En general, solo se muestra el texto de una política de la empresa después de que se cumple la condición pertinente. En este ejemplo, eso significa que el entrenador de IA solo muestra la política de cancelación después de que el cliente expresa que desea cancelar. En el siguiente ejemplo de entrada, el tema previsto de la conversación se refleja tanto en el título visible como en la condición. El contenido del texto que se muestra al agente se define en el detalle de la pantalla.
Entrada para el entrenador de IA:
display_title: order cancellation display_detail: Company cancellation policy: Orders cannot be canceled more than 30 days after they have been placed. Only the cancellation team can process order cancellations. condition: the customer wants to cancel an order agent_action: N/A
Acción del agente
Lo ideal es que puedas verificar cada paso de la acción del agente en función de las siguientes tres fuentes de información:
- Instrucciones: Consulta los detalles en la sección anterior.

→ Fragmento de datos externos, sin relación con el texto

(** The truth value of a path that may be absent. *)
Definition present (path : option string) : bool :=
  match path with Some text => negb (String.eqb text "") | None => false end.
Definition doctor : prog Z :=
  let checks : list (string * option string) :=
    ("python", Some executable)
    :: ((λ name, (name, command_path name))
        <$> ["make"; "iverilog"; "vvp"; "verilator"; "riscv64-elf-gcc"; "riscv64-elf-nm"]) in
  let check_line '(name, value) :=
    (if present value then "PASS " else "MISS ") +:+ name +:+ ": "
    +:+ (if present value then default "" value else "not found") in
  let required := ["make"; "iverilog"; "vvp"; "riscv64-elf-gcc"; "riscv64-elf-nm"] in
  let local_ok := forallb (λ name, present (default None (d_get name checks))) required in
  _ ← print_lines (check_line <$> checks);
  _ ← print_line ("LOCAL " +:+ (if local_ok then "READY" else "INCOMPLETE"));
  mret (if local_ok then 0 else 1).

(** ** The differential mode *)

(** A row of the Sail trace, with the last register write printed after it. *)
Record SailRow := { s_pc : Z; s_instr : Z; s_update : option (Z * Z) }.

Definition group_int (base : Z) (name : string) (caps : captures) : result Z :=
  int_text base (default "" (group name caps)).

Definition sail_line (rows : list SailRow) (line : list ascii) : result (list SailRow) :=
  match match_at SAIL_INSTR_RE line with
  | Some (_, caps) =>
      pc ← group_int 16 "pc" caps;
      instr ← group_int 16 "instr" caps;
      Ok (rows ++ [{| s_pc := pc; s_instr := instr; s_update := None |}])
  | None =>
      match match_at SAIL_GPR_RE (strip line), last rows with
      | Some (_, caps), Some row =>
          rd ← group_int 10 "rd" caps;
          wdata ← group_int 16 "wdata" caps;
          set_item rows (-1) {| s_pc := s_pc row; s_instr := s_instr row; s_update := Some (rd, wdata) |}
      | _, _ => Ok rows
      end
  end.
Definition parse_sail_trace (text : string) : result (list SailRow) :=
  foldM sail_line [] (splitlines text).

Definition is_column (name value : string) (row : Row) : result bool :=
  text ← column row name; Ok (bool_decide (text = Some value)).

(** [[row for row in rows if row["arch"] == "1"]] *)
Fixpoint arch_rows (rows : list Row) : result (list Row) :=
  match rows with
  | [] => Ok []
  | row :: rows =>
      keep ← is_column "arch" "1" row;
      rest ← arch_rows rows;
      Ok (if keep : bool then row :: rest else rest)
  end.
(** [any(row["exception"] == "1" for row in dut)] *)
Fixpoint any_exception (rows : list Row) : result bool :=
  match rows with
  | [] => Ok false
  | row :: rows =>
      trap ← is_column "exception" "1" row;
      if trap : bool then Ok true else any_exception rows
  end.

(** The comparison of one pair of rows: the message of a difference. *)
Definition diff_row (index : Z) (dut_row : Row) (sail_row : SailRow) : result (option string) :=
  pc ← int_column dut_row "pc" 16;
  instr ← int_column dut_row "instr" 16;
  if negb (pc =? s_pc sail_row) || negb (instr =? s_instr sail_row) then
    Ok (Some ("DIFF FAIL order=" +:+ str_int index +:+ " DUT pc=" +:+ hex_pad 16 pc
              +:+ " instr=" +:+ hex_pad 8 instr +:+ " Sail pc=" +:+ hex_pad 16 (s_pc sail_row)
              +:+ " instr=" +:+ hex_pad 8 (s_instr sail_row)))
  else
    writes ← is_column "rd_write" "1" dut_row;
    written ← (if writes : bool then rd ← int_column dut_row "rd" 10; Ok (negb (rd =? 0)) else Ok false);
    if written : bool then
      rd ← int_column dut_row "rd" 10;
      wdata ← int_column dut_row "wdata" 16;
      if bool_decide (s_update sail_row = Some (rd, wdata)) then Ok None
      else Ok (Some ("DIFF FAIL order=" +:+ str_int index +:+ " x" +:+ str_int rd +:+ " DUT="
                     +:+ hex_pad 16 wdata +:+ " Sail="
                     +:+ match s_update sail_row with Some (_, v) => str_int v | None => "None" end))
    else Ok None.

Fixpoint diff_rows (rows : list (Z * (Row * SailRow))) : result (option string) :=
  match rows with
  | [] => Ok None
  | (index, (dut_row, sail_row)) :: rows =>
      difference ← diff_row index dut_row sail_row;
      match difference with
      | Some line => Ok (Some line)
      | None => diff_rows rows
      end
  end.
Lemma adds_bind {A B} (m : IO W A) (f : A → IO W B) (Q : result B → list event → Prop) :
  adds m (λ r l, match r with
                 | Ok a => adds (f a) (λ r' l', Q r' (l ++ l'))
                 | Err e => Q (Err e) l
                 end) → adds (m ≫= f) Q.
Proof.
  intros Hm s r s' Hs. unfold mbind, io_bind in Hs.
  destruct (m s) as [[[a|e] s1]|] eqn:E; [| |done]; apply Hm in E as (l & Hl & HQ).
  - apply HQ in Hs as (l' & Hl' & HQ'). exists (l ++ l'). by rewrite Hl', Hl, <-app_assoc.
  - injection Hs as <- <-. by exists l.
Qed.

Lemma adds_call {A} (f : W → A * W) (Q : result A → list event → Prop) :
  (∀ a, Q (Ok a) []) → adds (call f) Q.
Proof.
  intros HQ s r s'. unfold call. destruct (f (world s)) as [a w]. intros [= <- <-].
  exists []. by rewrite app_nil_r.
Qed.
Lemma adds_call_ (f : W → W) (Q : result unit → list event → Prop) : Q (Ok ()) [] → adds (call_ f) Q.
Proof. intros HQ. apply adds_call. by intros []. Qed.
Lemma adds_print bs (Q : result unit → list event → Prop) :
  Q (Ok ()) [] → adds (W := W) (print_bytes bs) Q.
Proof. intros HQ s r s' [= <- <-]. exists []. by rewrite app_nil_r. Qed.

Lemma adds_attempt {A} (m : IO W A) (Q : result (result A) → list event → Prop) :
  adds m (λ r l, Q (Ok r) l) → adds (attempt m) Q.
Proof.
  intros Hm s r s'. unfold attempt. destruct (m s) as [[r0 s0]|] eqn:E; [|done].
  intros [= <- <-]. by apply Hm in E.
Qed.
End adds.
#[export] Hint Resolve adds_ret adds_throw adds_diverge adds_call adds_call_ adds_print : uart.

(** ** What is sent *)

Section sending.
Context {T W : Type} `{Seconds T} `{Device T W}.

(** [os.write] takes some of the bytes. *)
Definition writes_some : Prop :=
  ∀ data w n w', write data w = (Ok n, w') → 0 ≤ n ≤ zlen data.
Hypothesis Hwrite : writes_some.

Lemma adds_os_read n (Q : result (list Z) → list event → Prop) :
  (∀ block, Q (Ok block) [Rx block]) → (∀ e, Q (Err e) []) → adds (os_read n) Q.
Proof.
  intros Hok Herr s r s'. unfold os_read. destruct (read n (world s)) as [[block|e] w];
    intros [= <- <-]; eexists; split; simpl; eauto.
Qed.

Lemma adds_select_read timeout (Q : result bool → list event → Prop) :
  (∀ ready, Q (Ok ready) []) → (∀ e, Q (Err e) []) → adds (select_read timeout) Q.
Proof. intros Hok Herr. unfold select_read. case_match; [by apply adds_throw|by apply adds_call]. Qed.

- Transcripción de la conversación: Documenta lo que dicen un agente y un cliente durante una conversación de atención al cliente.
- Datos incorporados: Son los datos relevantes del cliente que no se encuentran directamente en la conversación, como las transacciones recientes, las facturas y las promociones en curso.

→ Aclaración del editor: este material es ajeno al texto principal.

(* ===== verification/RomInit.v ===== *)
(** * Boot ROM contents of a netlist

    [tools/check_yosys_rom_init.py]: counts the block-RAM initialisation segments
    of the boot ROM that are not zero in a Yosys netlist, and rejects a netlist
    with too few. *)

From stdpp Require Import base numbers list strings.
From Stdlib Require Import ZArith Lia Ascii.
From S2P Require Import Prelude PyText PyDict PyRegex PyJson.

Open Scope Z_scope.

Definition hex_capital (c : ascii) : bool := is_digit c || ((65 <=? code c) && (code c <=? 70)).
Definition INIT_PARAMETER : regex :=
  lit "INIT" +>+ Opt (lit "P") +>+ lit "_" +>+ Chr hex_capital +>+ Chr hex_capital.
(** [INIT_PARAMETER.fullmatch(name)] *)
Definition is_init (name : string) : bool :=
  bool_decide (is_Some (run INIT_PARAMETER (chars name) [] (λ rest _, if bool_decide (rest = [])
                                                                      then Some () else None))).

(** [value[key]]: the [KeyError] and [TypeError] of the look-up are one case. *)
Definition subscript (value : json) (key : string) : option json :=
  match value with JObj fields => d_get key fields | _ => None end.

Fixpoint subscripts (value : json) (keys : list string) : option json :=
  match keys with
  | [] => Some value
  | key :: keys => match subscript value key with Some v => subscripts v keys | None => None end
  end.

(** [value.items()] and [value.get(key)], which only objects have. *)
Definition fields_of (value : json) : result (list (string * json)) :=
  match value with JObj fields => Ok fields | _ => Err (AttributeError "items") end.
Definition get (value : json) (key : string) : result (option json) :=
  match value with JObj fields => Ok (d_get key fields) | _ => Err (AttributeError "get") end.

(** [value == text] *)
Definition is_text (value : option json) (text : string) : bool :=
  match value with Some (JStr s) => String.eqb s text | _ => false end.

(** ["1" in value] *)
Definition has_one (value : json) : result bool :=
  match value with
  | JStr s => Ok (contains "1" s)
  | JArr items => Ok (existsb (λ i, is_text (Some i) "1") items)
  | JObj fields => Ok (bool_decide (is_Some (d_get "1" fields)))
  | _ => Err (TypeError "argument is not iterable")
  end.

Definition ABSENT : exn := ValueError "OpenRV64 FPGA system module is absent".

(** [name: cell] of the boot ROM. *)
Definition rom_cell (name_cell : string * json) : result bool :=
  let '(name, cell) := name_cell in
  if contains ".u_rom.rom_q." name then
    kind ← get cell "type"; Ok (is_text kind "RAMB36E1")
  else Ok false.
Fixpoint rom_cells (cells : list (string * json)) : result (list (string * json)) :=
  match cells with
  | [] => Ok []
  | cell :: cells =>
      keep ← rom_cell cell; rest ← rom_cells cells;
      Ok (if keep : bool then cell :: rest else rest)
  end.

(** The parameters that count, of one cell. *)
Fixpoint count_parameters (parameters : list (string * json)) : result Z :=
  match parameters with
  | [] => Ok 0
  | (name, value) :: parameters =>
      one ← (if is_init name then has_one value else Ok false);
      rest ← count_parameters parameters;
      Ok (Z.b2z one + rest)
  end.
Definition count_cell (count : Z) (name_cell : string * json) : result Z :=
  parameters ← get name_cell.2 "parameters";
  fields ← fields_of (default (JObj []) parameters);
  n ← count_parameters fields;
  Ok (count + n).

Definition count_nonzero_segments (netlist : string) : result (Z * list string) :=
  design ← loads netlist;
  match subscripts design ["modules"; "openrv64_fpga_opensbi_system"; "cells"] with
  | None => Err ABSENT
  | Some cells =>
      fields ← fields_of cells;
      roms ← rom_cells fields;
      raise (ValueError "no mapped RAMB36E1 boot-ROM cells found") when bool_decide (roms = []);;
      count ← foldM count_cell 0 roms;
      Ok (count, sort_strings roms.*1)
  end.

(** The printed line and the exit status. *)
Definition main (netlist : string) (minimum_segments : Z) : result (string * Z) :=
  let fail error := Ok ("YOSYS ROM INIT FAIL " +:+ error, 1) in
  match count_nonzero_segments netlist with
  | Ok (count, cells) =>
      if count <? minimum_segments then
        fail ("boot ROM has " +:+ str_int count +:+ " nonzero BRAM INIT segments; expected at least "
              +:+ str_int minimum_segments)
      else
        Ok ("YOSYS ROM INIT PASS cells=" +:+ str_int (zlen cells) +:+ " nonzero_segments="
            +:+ str_int count, 0)
  | Err (ValueError error) => fail error
  | Err e => Err e
  end.

(** ** What is accepted *)

(** A parameter that counts: an initialisation word with a one in its bits. *)
Definition nonzero_init (parameter : string * json) : bool :=
  is_init parameter.1 && match has_one parameter.2 with Ok b => b | Err _ => false end.
Definition parameters_of (cell : string * json) : list (string * json) :=
  match cell.2 with
  | JObj fields => match d_get "parameters" fields with Some (JObj ps) => ps | _ => [] end
  | _ => []
  end.
Definition is_rom (cell : string * json) : bool :=
  match rom_cell cell with Ok b => b | Err _ => false end.

Lemma rom_cells_Ok cells roms : rom_cells cells = Ok roms → roms = filter (λ c, is_rom c = true) cells.
Proof.
  revert roms. induction cells as [|cell cells IH]; intros roms Hr; [by apply Ok_inj in Hr as <-|].
  cbn [rom_cells] in Hr. apply bind_Ok in Hr as (keep & Hk & Hr). apply bind_Ok in Hr as (rest & Hrest & Hr).
  apply IH in Hrest as ->. apply Ok_inj in Hr as <-. rewrite filter_cons.
  assert (is_rom cell = keep) as -> by (unfold is_rom; by rewrite Hk). by destruct keep.
Qed.

Lemma count_parameters_Ok ps n : count_parameters ps = Ok n → n = zcount nonzero_init ps.
Proof.
  revert n. induction ps as [|[name value] ps IH]; intros n Hn; [by apply Ok_inj in Hn as <-|].
  cbn [count_parameters] in Hn. apply bind_Ok in Hn as (one & Hone & Hn).
  apply bind_Ok in Hn as (rest & Hrest & Hn). apply IH in Hrest as ->. apply Ok_inj in Hn as <-.
  unfold zcount. rewrite zsum_cons. do 2 f_equal. unfold nonzero_init. cbn [fst snd].
  destruct (is_init name); [by rewrite Hone|by apply Ok_inj in Hone as <-].
Qed.

Lemma count_cell_Ok count cell n :
  count_cell count cell = Ok n → n = count + zcount nonzero_init (parameters_of cell).
Proof.
  unfold count_cell, parameters_of. intros Hn. apply bind_Ok in Hn as (ps & Hps & Hn).
  apply bind_Ok in Hn as (fields & Hf & Hn). apply bind_Ok in Hn as (k & Hk & Hn).
  apply Ok_inj in Hn as <-. apply count_parameters_Ok in Hk as ->.
  destruct cell.2; try discriminate Hps. apply Ok_inj in Hps as <-.
  destruct (d_get "parameters" fields0) as [[]|]; try discriminate Hf; by apply Ok_inj in Hf as <-.
Qed.

(** A netlist is accepted only when its system module has boot-ROM block RAMs, and
    at least the minimum of their initialisation words, counted over all of them,
    has a one. *)
Theorem accepted_rom netlist minimum line :
  main netlist minimum = Ok (line, 0) →
  ∃ design cells, loads netlist = Ok design ∧
    subscripts design ["modules"; "openrv64_fpga_opensbi_system"; "cells"] = Some (JObj cells) ∧
    let roms := filter (λ c, is_rom c = true) cells in
    let count := zsum (λ c, zcount nonzero_init (parameters_of c)) roms in
    roms ≠ [] ∧ minimum ≤ count ∧
    line = "YOSYS ROM INIT PASS cells=" +:+ str_int (zlen roms) +:+ " nonzero_segments=" +:+ str_int count.
Proof.
  unfold main. destruct (count_nonzero_segments netlist) as [[count names]|e] eqn:E;
    [|by destruct e].
  destruct (Z.ltb_spec count minimum) as [|Hmin]; [done|]. intros Hl%Ok_inj. injection Hl as <-.
  unfold count_nonzero_segments in E. apply bind_Ok in E as (design & Hl & E).
  destruct (subscripts design _) as [cells|] eqn:Ec in E; [|discriminate E].
  apply bind_Ok in E as (fields & Hf & E). apply bind_Ok in E as (roms & Hr & E).
  apply guard_Ok in E as [Hne E]. apply bool_decide_eq_false in Hne.
  apply bind_Ok in E as (n & Hn & E). apply Ok_inj in E. injection E as <- <-.
  destruct cells; try discriminate Hf. apply Ok_inj in Hf as ->. apply rom_cells_Ok in Hr.
  assert (n = zsum (λ c, zcount nonzero_init (parameters_of c)) roms) as ->.
  { apply (foldM_inv (λ don n, n = zsum (λ c, zcount nonzero_init (parameters_of c)) don)) in Hn;
      [done|done|].
    intros don cell s s' -> Hc%count_cell_Ok _. rewrite Hc, zsum_app. cbn. lia. }
  exists design, fields. cbn zeta. rewrite <-Hr. split_and!; try done.
  unfold sort_strings, zlen. by rewrite merge_sort_Permutation, length_fmap.
Qed.

Definition sample_design (words : list string) : json :=
  JObj [("modules", JObj [("openrv64_fpga_opensbi_system", JObj [("cells", JObj [
    ("top.u_rom.rom_q.0.0", JObj [("type", JStr "RAMB36E1");
       ("parameters", JObj (zip ["INIT_00"; "INITP_0F"; "INIT_A"; "INIT_0a"; "INIT_01"] (JStr <$> words)))]);
    ("top.u_rom.rom_q.0.1", JObj [("type", JStr "LUT6")]);
    ("top.u_ram.0", JObj [("type", JStr "RAMB36E1")])])])])].

Definition sample_netlist (words : list string) : string := dumps (sample_design words).

Lemma accepted_rom_witness :
  ∃ line design cells, main (sample_netlist ["01"; "10"; "11"; "11"; "00"]) 2 = Ok (line, 0) ∧
    loads (sample_netlist ["01"; "10"; "11"; "11"; "00"]) = Ok design ∧
    subscripts design ["modules"; "openrv64_fpga_opensbi_system"; "cells"] = Some (JObj cells) ∧
    filter (λ c, is_rom c = true) cells ≠ [] ∧
    2 ≤ zsum (λ c, zcount nonzero_init (parameters_of c)) (filter (λ c, is_rom c = true) cells).
Proof.
  assert (main (sample_netlist ["01"; "10"; "11"; "11"; "00"]) 2
          = Ok ("YOSYS ROM INIT PASS cells=1 nonzero_segments=2", 0)) as Hm by (vm_compute; reflexivity).
  destruct (accepted_rom _ _ _ Hm) as (design & cells & Hl & Hc & Hne & Hmin & _).
  exists "YOSYS ROM INIT PASS cells=1 nonzero_segments=2", design, cells.
  split; [exact Hm|]. split; [exact Hl|]. split; [exact Hc|]. split; [exact Hne|exact Hmin].
Defined.

Example sample_rejected :
  main (sample_netlist ["01"; "10"; "11"; "11"; "00"]) 3
    = Ok ("YOSYS ROM INIT FAIL boot ROM has 2 nonzero BRAM INIT segments; expected at least 3", 1) ∧
  main "[]" 3 = Ok ("YOSYS ROM INIT FAIL OpenRV64 FPGA system module is absent", 1) ∧
  match loads "[1," with Ok _ => false | Err _ => true end = true.
Proof. repeat split; vm_compute; reflexivity. Qed.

A continuación, se muestra un ejemplo de algunos datos transferidos que el entrenador de IA podría usar:
ingested_data_key: Product Recommendation ingested_data_value: * Microwave-safe, glass food container set, $29.99 * Gila Complete Window Film Application Kit, $19.99
Faltan datos
Si una acción del agente requiere información que falta en otras partes de la instrucción y en la transcripción de la conversación, la API que proporciona los datos ingeridos también debe proporcionar la información faltante.
Evita escribir cualquier acción que requiera información que no se encuentre en esas fuentes.
Si no encuentras los datos correspondientes, evita lo siguiente:
- Explicarle la factura al cliente
- Informar al cliente sobre su saldo, la fecha de vencimiento o el estado del pedido
Varios verbos
Si bien la lista anterior de acciones del agente contiene solo un verbo, que indica una acción que el agente debe realizar, un paso puede tener más de un verbo. Por ejemplo, si una empresa desea que sus agentes recomienden un producto específico y relacionen ese producto con la condición en una sola respuesta, puedes escribir un solo paso de acción del agente, como en la siguiente entrada.
display_title: recommend device protection display_detail: trade-in process: [list steps for trade-in] device protection plan: [list plan details] condition: the customer has issues/questions about trade-in agent_action: Recommend the device protection plan and tell the customer it can help them get better trade-in values in the future.
Ejemplo de resultado de respuesta
Una acción del agente también puede utilizar datos procesados y especificar una plantilla para la salida de la respuesta de muestra. Por ejemplo, si una empresa tiene varios productos para recomendar y quiere que sus agentes hagan recomendaciones pertinentes para el contexto de la conversación, la acción del agente puede solicitar al entrenador de IA que haga sugerencias específicas en los resultados de respuesta de muestra. Además, este ejemplo ilustra cómo escribir una acción del agente que le solicite al entrenador de IA que genere respuestas de muestra que sigan una plantilla.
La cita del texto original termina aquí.